**Extracted material**

━━━━━━

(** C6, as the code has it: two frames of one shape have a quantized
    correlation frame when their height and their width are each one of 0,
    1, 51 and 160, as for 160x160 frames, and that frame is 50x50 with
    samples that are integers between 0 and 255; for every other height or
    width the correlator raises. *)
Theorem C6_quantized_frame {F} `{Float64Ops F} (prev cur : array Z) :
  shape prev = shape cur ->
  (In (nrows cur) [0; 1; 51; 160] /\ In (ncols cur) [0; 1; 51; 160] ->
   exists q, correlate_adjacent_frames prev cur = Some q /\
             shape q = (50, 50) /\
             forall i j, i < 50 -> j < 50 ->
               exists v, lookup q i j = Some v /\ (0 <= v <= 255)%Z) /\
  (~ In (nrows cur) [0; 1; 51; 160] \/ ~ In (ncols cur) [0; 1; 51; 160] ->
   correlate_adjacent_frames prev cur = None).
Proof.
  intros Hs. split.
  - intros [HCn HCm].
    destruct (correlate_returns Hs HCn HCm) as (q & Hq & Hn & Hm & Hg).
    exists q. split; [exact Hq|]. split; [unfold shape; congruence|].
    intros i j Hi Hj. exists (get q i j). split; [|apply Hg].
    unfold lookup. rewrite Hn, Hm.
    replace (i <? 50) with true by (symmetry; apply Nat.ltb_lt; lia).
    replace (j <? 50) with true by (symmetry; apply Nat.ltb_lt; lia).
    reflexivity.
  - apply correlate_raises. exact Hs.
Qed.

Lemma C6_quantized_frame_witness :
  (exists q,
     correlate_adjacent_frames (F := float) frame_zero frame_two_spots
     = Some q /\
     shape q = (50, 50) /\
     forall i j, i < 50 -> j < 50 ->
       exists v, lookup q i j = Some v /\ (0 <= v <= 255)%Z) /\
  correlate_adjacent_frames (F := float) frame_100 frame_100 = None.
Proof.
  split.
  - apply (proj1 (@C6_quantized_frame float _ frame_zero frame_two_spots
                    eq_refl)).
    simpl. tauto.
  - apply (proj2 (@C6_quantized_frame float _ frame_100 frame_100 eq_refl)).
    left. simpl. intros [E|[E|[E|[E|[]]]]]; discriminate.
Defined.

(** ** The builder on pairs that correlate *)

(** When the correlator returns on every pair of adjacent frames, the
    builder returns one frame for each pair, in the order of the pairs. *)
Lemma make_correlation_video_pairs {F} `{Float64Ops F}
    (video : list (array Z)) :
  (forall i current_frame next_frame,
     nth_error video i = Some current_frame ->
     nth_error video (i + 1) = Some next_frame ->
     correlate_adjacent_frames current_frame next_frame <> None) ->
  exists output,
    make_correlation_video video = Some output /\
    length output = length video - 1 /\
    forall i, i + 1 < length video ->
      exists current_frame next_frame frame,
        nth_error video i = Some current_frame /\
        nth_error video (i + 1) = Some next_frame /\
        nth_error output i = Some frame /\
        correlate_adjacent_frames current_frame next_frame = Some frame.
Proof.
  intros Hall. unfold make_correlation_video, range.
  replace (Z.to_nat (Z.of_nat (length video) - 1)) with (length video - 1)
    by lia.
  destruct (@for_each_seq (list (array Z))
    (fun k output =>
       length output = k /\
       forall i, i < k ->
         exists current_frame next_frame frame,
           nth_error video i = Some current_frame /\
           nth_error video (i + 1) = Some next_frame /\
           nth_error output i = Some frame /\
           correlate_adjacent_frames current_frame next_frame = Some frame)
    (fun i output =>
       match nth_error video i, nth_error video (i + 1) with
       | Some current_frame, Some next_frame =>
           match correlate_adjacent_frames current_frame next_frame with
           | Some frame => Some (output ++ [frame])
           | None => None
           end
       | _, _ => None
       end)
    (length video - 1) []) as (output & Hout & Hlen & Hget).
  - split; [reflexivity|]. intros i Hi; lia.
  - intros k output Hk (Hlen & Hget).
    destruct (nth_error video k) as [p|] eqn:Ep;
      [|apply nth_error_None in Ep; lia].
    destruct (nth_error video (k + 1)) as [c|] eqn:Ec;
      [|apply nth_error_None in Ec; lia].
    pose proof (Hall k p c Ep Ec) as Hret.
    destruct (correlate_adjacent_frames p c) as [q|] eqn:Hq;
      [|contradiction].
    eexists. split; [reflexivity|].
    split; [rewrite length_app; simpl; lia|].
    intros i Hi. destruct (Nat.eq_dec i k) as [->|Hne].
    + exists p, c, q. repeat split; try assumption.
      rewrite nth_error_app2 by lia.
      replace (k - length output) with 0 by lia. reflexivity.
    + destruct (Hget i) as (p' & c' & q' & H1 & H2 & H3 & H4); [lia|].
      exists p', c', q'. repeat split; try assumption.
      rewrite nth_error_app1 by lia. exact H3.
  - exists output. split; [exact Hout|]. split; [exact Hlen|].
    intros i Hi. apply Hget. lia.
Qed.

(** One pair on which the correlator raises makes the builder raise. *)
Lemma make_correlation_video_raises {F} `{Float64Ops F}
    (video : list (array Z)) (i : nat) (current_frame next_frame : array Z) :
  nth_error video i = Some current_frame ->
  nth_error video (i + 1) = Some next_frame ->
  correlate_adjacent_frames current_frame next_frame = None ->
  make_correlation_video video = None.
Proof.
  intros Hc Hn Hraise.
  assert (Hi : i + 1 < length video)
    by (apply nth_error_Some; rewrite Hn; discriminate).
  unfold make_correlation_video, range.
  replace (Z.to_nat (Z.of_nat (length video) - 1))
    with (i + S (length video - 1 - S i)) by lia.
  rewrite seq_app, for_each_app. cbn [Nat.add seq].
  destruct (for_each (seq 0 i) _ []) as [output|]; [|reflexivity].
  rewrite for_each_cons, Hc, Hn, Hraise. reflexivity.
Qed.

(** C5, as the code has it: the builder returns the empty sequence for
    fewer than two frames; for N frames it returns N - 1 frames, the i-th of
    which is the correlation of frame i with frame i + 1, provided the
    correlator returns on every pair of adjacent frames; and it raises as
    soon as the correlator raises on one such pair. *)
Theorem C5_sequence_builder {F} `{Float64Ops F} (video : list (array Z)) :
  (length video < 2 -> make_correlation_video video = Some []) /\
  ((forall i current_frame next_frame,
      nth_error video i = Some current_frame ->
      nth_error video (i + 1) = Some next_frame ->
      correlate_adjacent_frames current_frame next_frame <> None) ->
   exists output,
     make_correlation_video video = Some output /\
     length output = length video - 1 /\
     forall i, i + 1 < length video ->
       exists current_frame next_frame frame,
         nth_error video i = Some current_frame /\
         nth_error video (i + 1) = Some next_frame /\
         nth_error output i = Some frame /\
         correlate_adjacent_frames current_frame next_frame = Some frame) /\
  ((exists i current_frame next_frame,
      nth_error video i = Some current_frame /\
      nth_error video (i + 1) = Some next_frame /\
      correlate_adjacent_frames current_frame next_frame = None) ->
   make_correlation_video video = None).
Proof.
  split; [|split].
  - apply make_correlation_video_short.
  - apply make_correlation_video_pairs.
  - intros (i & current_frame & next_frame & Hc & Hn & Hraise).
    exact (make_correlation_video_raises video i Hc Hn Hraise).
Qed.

━━━━━━

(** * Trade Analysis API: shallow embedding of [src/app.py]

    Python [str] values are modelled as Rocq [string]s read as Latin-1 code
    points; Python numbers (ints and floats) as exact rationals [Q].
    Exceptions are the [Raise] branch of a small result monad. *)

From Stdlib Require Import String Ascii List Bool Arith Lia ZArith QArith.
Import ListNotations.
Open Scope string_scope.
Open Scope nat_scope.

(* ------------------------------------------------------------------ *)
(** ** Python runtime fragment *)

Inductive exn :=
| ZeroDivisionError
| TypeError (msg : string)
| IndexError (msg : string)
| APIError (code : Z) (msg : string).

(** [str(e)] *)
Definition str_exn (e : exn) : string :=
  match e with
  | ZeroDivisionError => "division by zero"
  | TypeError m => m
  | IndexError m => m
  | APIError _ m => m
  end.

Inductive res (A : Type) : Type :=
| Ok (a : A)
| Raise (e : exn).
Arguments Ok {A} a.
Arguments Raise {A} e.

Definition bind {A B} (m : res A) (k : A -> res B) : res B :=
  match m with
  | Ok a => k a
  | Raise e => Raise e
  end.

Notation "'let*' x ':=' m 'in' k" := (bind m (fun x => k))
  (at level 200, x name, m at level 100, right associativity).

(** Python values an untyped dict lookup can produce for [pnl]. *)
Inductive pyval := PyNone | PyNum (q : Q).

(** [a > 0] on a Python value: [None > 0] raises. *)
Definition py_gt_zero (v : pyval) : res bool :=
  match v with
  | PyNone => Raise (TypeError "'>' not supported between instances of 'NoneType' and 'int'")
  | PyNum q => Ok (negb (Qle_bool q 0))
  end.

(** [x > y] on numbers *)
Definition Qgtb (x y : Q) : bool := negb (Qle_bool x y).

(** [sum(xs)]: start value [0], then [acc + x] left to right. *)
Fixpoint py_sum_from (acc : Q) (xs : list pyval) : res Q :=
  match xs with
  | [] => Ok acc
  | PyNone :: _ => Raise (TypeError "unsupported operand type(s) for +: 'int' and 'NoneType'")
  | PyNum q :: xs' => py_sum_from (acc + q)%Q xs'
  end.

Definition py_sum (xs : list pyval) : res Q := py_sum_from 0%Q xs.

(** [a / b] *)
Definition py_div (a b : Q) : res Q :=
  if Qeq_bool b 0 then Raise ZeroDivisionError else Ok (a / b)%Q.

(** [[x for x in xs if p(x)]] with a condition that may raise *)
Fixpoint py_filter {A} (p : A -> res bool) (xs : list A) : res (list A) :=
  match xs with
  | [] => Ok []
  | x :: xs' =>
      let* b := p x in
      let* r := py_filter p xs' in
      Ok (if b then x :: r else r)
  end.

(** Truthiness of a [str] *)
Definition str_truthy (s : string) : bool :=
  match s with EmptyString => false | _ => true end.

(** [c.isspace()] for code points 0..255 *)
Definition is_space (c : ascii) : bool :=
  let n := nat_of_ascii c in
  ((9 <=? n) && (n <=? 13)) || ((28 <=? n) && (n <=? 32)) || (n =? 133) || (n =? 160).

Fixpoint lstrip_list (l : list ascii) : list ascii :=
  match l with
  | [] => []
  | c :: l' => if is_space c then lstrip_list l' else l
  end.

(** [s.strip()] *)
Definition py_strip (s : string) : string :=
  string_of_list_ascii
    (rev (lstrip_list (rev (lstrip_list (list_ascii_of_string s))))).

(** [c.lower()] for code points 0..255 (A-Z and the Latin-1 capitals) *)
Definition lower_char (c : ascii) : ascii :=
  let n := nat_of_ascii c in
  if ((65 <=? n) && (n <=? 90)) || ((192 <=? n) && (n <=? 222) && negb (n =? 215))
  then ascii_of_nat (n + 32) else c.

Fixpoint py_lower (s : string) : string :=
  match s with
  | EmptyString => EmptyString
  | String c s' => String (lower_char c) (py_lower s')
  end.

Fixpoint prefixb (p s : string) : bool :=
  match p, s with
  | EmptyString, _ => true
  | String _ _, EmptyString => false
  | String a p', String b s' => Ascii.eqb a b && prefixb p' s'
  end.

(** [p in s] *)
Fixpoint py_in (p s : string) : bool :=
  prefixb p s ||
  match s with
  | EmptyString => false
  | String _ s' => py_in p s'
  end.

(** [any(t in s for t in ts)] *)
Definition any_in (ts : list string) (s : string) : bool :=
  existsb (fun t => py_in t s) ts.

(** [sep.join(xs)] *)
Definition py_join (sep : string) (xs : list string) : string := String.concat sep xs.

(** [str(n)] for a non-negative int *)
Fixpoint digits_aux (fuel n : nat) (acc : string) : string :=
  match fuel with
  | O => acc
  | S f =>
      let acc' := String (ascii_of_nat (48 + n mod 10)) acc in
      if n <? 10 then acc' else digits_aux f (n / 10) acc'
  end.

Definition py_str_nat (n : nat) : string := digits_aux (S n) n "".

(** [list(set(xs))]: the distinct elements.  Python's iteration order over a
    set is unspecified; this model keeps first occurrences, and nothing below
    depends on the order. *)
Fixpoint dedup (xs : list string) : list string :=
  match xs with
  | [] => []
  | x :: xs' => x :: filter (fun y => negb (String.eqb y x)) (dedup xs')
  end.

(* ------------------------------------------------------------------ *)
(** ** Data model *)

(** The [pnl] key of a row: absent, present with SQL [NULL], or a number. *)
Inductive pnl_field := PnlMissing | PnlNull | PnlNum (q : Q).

━━━━━━

**Directions for this task**
Reproduce, word for word and in full, only the lines above that start at the line with "destruct (@for_each_seq (list (array Z))" and run through the line with "match correlate_adjacent_frames current_frame", both ends included.

**Result**
  destruct (@for_each_seq (list (array Z))
    (fun k output =>
       length output = k /\
       forall i, i < k ->
         exists current_frame next_frame frame,
           nth_error video i = Some current_frame /\
           nth_error video (i + 1) = Some next_frame /\
           nth_error output i = Some frame /\
           correlate_adjacent_frames current_frame next_frame = Some frame)
    (fun i output =>
       match nth_error video i, nth_error video (i + 1) with
       | Some current_frame, Some next_frame =>
           match correlate_adjacent_frames current_frame next_frame with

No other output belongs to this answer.